Generators of quasi-harmonic oscillations. If the circuit or resonator losses are small in a generator with oscillatory circuits (high quality of the oscillatory system), the shape of their oscillations will be nearly sinusoidal and they are known as quasi-harmonic or Thomson oscillation generators.
TUBE OSCILLATOR. The simplest vacuum-tube generator of quasi-harmonic oscillations consists of an oscillatory circuit and an electron vacuum tube (for example, a triode) with a supply and a control circuit (Figure 1). In response to random electrical oscillations in the circuit, natural current and voltage oscillations develop. However, because of energy losses in the oscillatory circuit, the oscillations would die out. To prevent this it is necessary to replenish the supply of oscillatory energy in the circuit—for example, by reaching it with a pulsating current of the same frequency and appropriate phase; this is achieved with a triode. The varying voltage supplied to its grid from the circuit produces a change in its plate current. As a result, pulsations occur in the plate current which, with a proper choice of the phase for the voltage supplied to the tube’s grid (the feedback circuit), will replenish the circuit’s oscillatory energy.

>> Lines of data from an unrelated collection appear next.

(* ===== verification/BootCount.v ===== *)
(** * Boot counting ([decrement_boot_count] of bls.rs)

    A counted entry is a file [<id>+<left>-<done>.conf]; each boot attempt
    renames it with one try less, and an entry whose tries are used up is
    failed.  This file models the computation of the new name and relates it
    to the parser of file names in BlsParse.v. *)
From S2P Require Import Prelude Compare RustStr VersionOrder BlsParse.
Local Open Scope Z_scope.

(** The new file name, or [None] when there is nothing to decrement.  The
    rename itself and the [LoaderBootCountPath] variable come after it. *)
Definition next_count_name (entry : BlsEntry) : option (list Z) :=
  match b_tries_left entry with
  | None => None
  | Some tries_left =>
      if tries_left =? 0 then None
      else
        let tries_done := default 0 (b_tries_done entry) in
        let new_left := tries_left - 1 in
        let new_done := saturating_add u32_max tries_done 1 in
        let left_width := count_digits_in_filename (b_filename entry) c_plus in
        let done_width := count_digits_in_filename (b_filename entry) c_dash in
        let new_suffix :=
          if (0 <? done_width)%nat
          then [c_plus] ++ pad_zero (Nat.max left_width 1) (fmt_dec new_left)
               ++ [c_dash] ++ pad_zero (Nat.max done_width 1) (fmt_dec new_done)
          else [c_plus] ++ pad_zero (Nat.max left_width 1) (fmt_dec new_left) in
        Some (b_id entry ++ new_suffix ++ lit ".conf")
  end.

(** The counters the parser reads from a file name. *)
Definition entry_of_name (filename : list Z) : BlsEntry := parse_name filename (bls_blank filename).

(** A counted file name, its numbers zero-padded to given widths. *)
Definition counted_name (id : list Z) (wl wd : nat) (l d : Z) : list Z :=
  (id ++ [c_plus] ++ pad_zero wl (fmt_dec l) ++ [c_dash] ++ pad_zero wd (fmt_dec d)) ++ lit ".conf".

Section counted.
Context (id : list Z) (wl wd : nat) (l d : Z).
Context (Hl : 0 <= l <= u32_max) (Hd : 0 <= d <= u32_max).

Let L := pad_zero wl (fmt_dec l).
Let D := pad_zero wd (fmt_dec d).

Lemma counted_digits :
  Forall (fun c => is_ascii_digit c = true) L /\ Forall (fun c => is_ascii_digit c = true) D /\
  L <> [] /\ D <> [].
Proof.
  split_and!; [apply pad_zero_digits, fmt_dec_digits..|
               apply pad_zero_nonempty, fmt_dec_nonempty|apply pad_zero_nonempty, fmt_dec_nonempty].
Qed.

Lemma counted_stem :
  trim_end_matches (lit ".conf") (counted_name id wl wd l d) = id ++ [c_plus] ++ L ++ [c_dash] ++ D.
Proof.
  unfold counted_name. rewrite trim_end_matches_app by done.
  apply trim_end_matches_id.
  destruct counted_digits as (_ & HD & _ & HDn).
  fold L D. destruct (exists_last HDn) as (D' & x & E). rewrite E in *.
  apply Forall_app in HD as [_ [Hx _]%Forall_cons].
  rewrite !app_assoc. change (lit ".conf") with (lit ".con" ++ [102]).
  apply ends_with_last. intros <-. done.
Qed.

Lemma counted_plus :
  rfind_char (Z.eqb c_plus) (id ++ [c_plus] ++ L ++ [c_dash] ++ D) = Some (length id).
Proof.
  destruct counted_digits as (HL & HD & _). apply rfind_char_app; [|done].
  apply Forall_app. split; [by apply digits_lack|].
  constructor; [done|]. by apply digits_lack.
Qed.

Lemma counted_minus :
  rfind_char (Z.eqb c_dash) (id ++ [c_plus] ++ L ++ [c_dash] ++ D)
  = Some (length (id ++ [c_plus] ++ L)).
Proof.
  destruct counted_digits as (_ & HD & _). rewrite !app_assoc, <- app_assoc.
  apply rfind_char_app; [by apply digits_lack|done].
Qed.

Lemma counted_after_plus :
  drop (S (length id)) (id ++ [c_plus] ++ L ++ [c_dash] ++ D) = L ++ [c_dash] ++ D.
Proof. apply drop_app_cons. Qed.

(** The parser reads back the name's id and counters. *)
Lemma counted_parse :
  let e := entry_of_name (counted_name id wl wd l d) in
  b_id e = id /\ b_tries_left e = Some l /\ b_tries_done e = Some d.
Proof.
  unfold entry_of_name, parse_name. rewrite counted_stem, counted_plus, counted_after_plus.
  destruct counted_digits as (HL & _).
  change (L ++ [c_dash] ++ D) with (L ++ c_dash :: D).
  rewrite (find_char_app (Z.eqb c_dash) L c_dash D); [|by apply digits_lack|done].
  rewrite take_app_length, drop_app_cons, take_app_length.
  simpl. unfold L, D. by rewrite !parse_uint_pad.
Qed.

Lemma counted_widths :
  count_digits_in_filename (counted_name id wl wd l d) c_plus = length L /\
  count_digits_in_filename (counted_name id wl wd l d) c_dash = length D.
Proof.
  unfold count_digits_in_filename. rewrite counted_stem, counted_plus, counted_minus.
  destruct counted_digits as (HL & HD & _). split.
  - rewrite counted_after_plus. rewrite take_while_app by done. simpl.
    by rewrite app_nil_r.
  - assert (id ++ [c_plus] ++ L ++ [c_dash] ++ D = (id ++ [c_plus] ++ L) ++ c_dash :: D) as ->
      by by rewrite <- !app_assoc.
    rewrite drop_app_cons. rewrite <- (app_nil_r D) at 1. rewrite take_while_app by done.
    simpl. by rewrite app_nil_r.
Qed.

(** One decrement: one try less, one attempt more, the widths kept. *)
Lemma counted_next :
  next_count_name (entry_of_name (counted_name id wl wd l d)) =
  if l =? 0 then None
  else Some (counted_name id (length L) (length D) (l - 1) (saturating_add u32_max d 1)).
Proof.
  destruct counted_parse as (E1 & E2 & E3). destruct counted_widths as [W1 W2].
  destruct counted_digits as (_ & _ & NL & ND).
  assert (length L <> 0%nat /\ length D <> 0%nat) as [NL' ND'] by (by destruct L, D).
  unfold next_count_name. rewrite E1, E2, E3. destruct (l =? 0); [done|].
  assert (b_filename (entry_of_name (counted_name id wl wd l d)) = counted_name id wl wd l d) as ->
    by apply parse_name_blank.
  rewrite W1, W2. assert ((0 <? length D)%nat = true) as -> by (apply Nat.ltb_lt; lia).
  rewrite !Nat.max_l by lia. simpl. unfold counted_name. by rewrite <- !app_assoc.
Qed.
End counted.

(** One decrement of a counted file name: the renamed file is read back with the
    same id, one try less and one attempt more (saturating), at the widths of
    the old name.  A name with no try left is not renamed. *)
Theorem decrement_roundtrip (id : list Z) (wl wd : nat) (l d : Z) :
  0 <= l <= u32_max -> 0 <= d <= u32_max ->
  match next_count_name (entry_of_name (counted_name id wl wd l d)) with
  | None => l = 0
  | Some f =>
      let e := entry_of_name f in
      b_id e = id /\ b_tries_left e = Some (l - 1) /\
      b_tries_done e = Some (Z.min u32_max (d + 1))
  end.
Proof.
  intros Hl Hd. rewrite counted_next by done. destruct (Z.eqb_spec l 0); [done|].
  apply counted_parse; unfold saturating_add; lia.
Qed.

Lemma decrement_roundtrip_witness :
  next_count_name (entry_of_name (lit "fedora-6.1+03-0.conf")) = Some (lit "fedora-6.1+02-1.conf") /\
  b_tries_left (entry_of_name (lit "fedora-6.1+02-1.conf")) = Some 2.
Proof.
  pose proof (decrement_roundtrip (lit "fedora-6.1") 2 1 3 0 ltac:(unfold u32_max; lia)
                ltac:(unfold u32_max; lia)) as H.
  split; [vm_compute; reflexivity|]. apply H.
Defined.

(** The names an entry goes through over [n] boot attempts. *)
Fixpoint after_boots (n : nat) (filename : list Z) : option (list Z) :=
  match n with
  | O => Some filename
  | S n' => match next_count_name (entry_of_name filename) with
            | Some f => after_boots n' f
            | None => None
            end
  end.

Lemma after_boots_counted (n : nat) (id : list Z) (wl wd : nat) (l d : Z) :
  0 <= l <= u32_max -> 0 <= d <= u32_max -> Z.of_nat n <= l ->
  exists wl' wd' d', 0 <= d' <= u32_max /\
    after_boots n (counted_name id wl wd l d) = Some (counted_name id wl' wd' (l - Z.of_nat n) d').
Proof.
  revert wl wd l d. induction n as [|n IH]; intros wl wd l d Hl Hd Hn.
  - exists wl, wd, d. simpl. by rewrite Z.sub_0_r.
  - simpl. rewrite counted_next by done. destruct (Z.eqb_spec l 0); [lia|].
    destruct (IH (length (pad_zero wl (fmt_dec l))) (length (pad_zero wd (fmt_dec d)))
                (l - 1) (saturating_add u32_max d 1)) as (wl' & wd' & d' & Hd' & E);
      [lia|unfold saturating_add, u32_max in *; lia|lia|].
    exists wl', wd', d'. split; [done|]. rewrite E. do 2 f_equal. lia.
Qed.

(** The assessment of a counted entry ends: with [l] tries, after [l] boot
    attempts the entry is failed ([Bad]), it is not failed before, and no
    further rename happens. *)
Theorem boot_counter_exhausts (id : list Z) (wl wd : nat) (l d : Z) :
  0 <= l <= u32_max -> 0 <= d <= u32_max ->
  (exists f, after_boots (Z.to_nat l) (counted_name id wl wd l d) = Some f /\
     boot_count_state (entry_of_name f) = Bad /\ next_count_name (entry_of_name f) = None) /\
  (forall n f, Z.of_nat n < l -> after_boots n (counted_name id wl wd l d) = Some f ->
     boot_count_state (entry_of_name f) = Indeterminate).
Proof.
  intros Hl Hd. split.
  - destruct (after_boots_counted (Z.to_nat l) id wl wd l d) as (wl' & wd' & d' & Hd' & E); [lia..|].
    rewrite E. eexists; split; [done|].
    replace (l - Z.of_nat (Z.to_nat l)) with 0 by lia.
    rewrite counted_next by lia. split; [|done].
    unfold boot_count_state. destruct (counted_parse id wl' wd' 0 d') as (_ & -> & _); [lia|lia|done].
  - intros n f Hn Hf.
    destruct (after_boots_counted n id wl wd l d) as (wl' & wd' & d' & Hd' & E); [lia..|].
    rewrite E in Hf. simplify_eq. unfold boot_count_state.
    destruct (counted_parse id wl' wd' (l - Z.of_nat n) d') as (_ & -> & _); [lia|lia|].
    destruct (Z.eqb_spec (l - Z.of_nat n) 0); [lia|done].
Qed.

Lemma boot_counter_exhausts_witness :
  exists f, after_boots 3 (lit "arch+3-0.conf") = Some f /\
    boot_count_state (entry_of_name f) = Bad /\ f = lit "arch+0-3.conf".
Proof.
  destruct (boot_counter_exhausts (lit "arch") 1 1 3 0 ltac:(unfold u32_max; lia)
              ltac:(unfold u32_max; lia)) as [(f & H1 & H2 & _) _].
  exists f. split; [exact H1|]. split; [exact H2|].
  revert H1. vm_compute. congruence.
Defined.

(** A name with tries and no attempt counter keeps no attempt counter unless
    its id has a dash followed by a digit, whose run of digits then sets the
    width of the new counter. *)
Theorem decrement_loses_done :
  next_count_name (entry_of_name (lit "arch+3.conf")) = Some (lit "arch+2.conf") /\
  next_count_name (entry_of_name (lit "linux-20240101+3.conf"))
    = Some (lit "linux-20240101+2-00000001.conf").
Proof. vm_compute. done. Qed.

If the tube’s amplification is such that the replenished oscillatory energy exceeds the losses of the oscillatory circuit during the same period, the amplitude of the original oscillations produced in the circuit will increase. As the oscillation amplitude increases, the tube’s amplification decreases because of nonlinearity in the triode’s current-voltage characteristic, and a steady amplitude of the oscillations generated in the system is established. Such systems, which generate steady-state oscillations whose frequency and shape are determined by the properties of the system itself, are called self-oscillating systems or self-excited oscillators, and the oscillations they generate are self-excited oscillations.
The power supplied from the source is expended not only in maintaining oscillations in the circuit but also in heating the plate of the tube by the electrons that bombard it when plate current is flowing. This limits the efficiency of tube generators, which can nevertheless reach 70-75 percent.
The electron vacuum tube may be controlled in various ways by means of a feedback circuit. In addition to inductive feedback (Figure 1), capacitive feedback (Figure 2,a) and autoinductive feedback (Figure 2,b) are also possible.
In vacuum-tube generator circuits the so-called parallel plate supply circuit (Figure 2, a and b) and automatic bias, created by the grid current ig, are often used. The current ig develops a constant voltage on the tube’s control grid that shifts the operating point on the anode-grid characteristic into the region of negative values needed for a high efficiency (Figure 3).
The power of vacuum-tube generators runs from fractions of a watt (in measuring and calibrating apparatus) up to dozens and hundreds of kilowatts; the frequencies generated range from dozens of kilohertz (kHz) to a gigahertz (GHz). The upper frequency limit is due first to the presence of spurious capacitances (grid-plate and others) in the vacuum tubes and to the finite transit time of electrons from cathode to plate, as well as to certain other factors. The lower frequency limit results from the low quality of oscillatory circuits at low natural frequencies.
TRANSISTOR GENERATOR. Another example of a quasi-harmonic oscillation generator is an oscillator using a semiconductor triode (a transistor generator). Here, as in the vacuum-tube oscillator, there is a power source, a high-quality oscillatory circuit, and an active element consisting of a semiconductor triode combined with a feedback circuit. In semiconductor triodes (transistors) the oscillations supplied to a control electrode (for example, to the base) are amplified in power, and this, as with electron vacuum tubes, makes it possible to pump oscillatory energy into the circuit by means of a feedback circuit in order to produce and maintain a condition of steady-state (sustained) oscillations. There are various transistor generator circuits. Three versions of semiconductor generators that use the common-emitter transistor circuit connection are shown in Figure 4, a, b, and c.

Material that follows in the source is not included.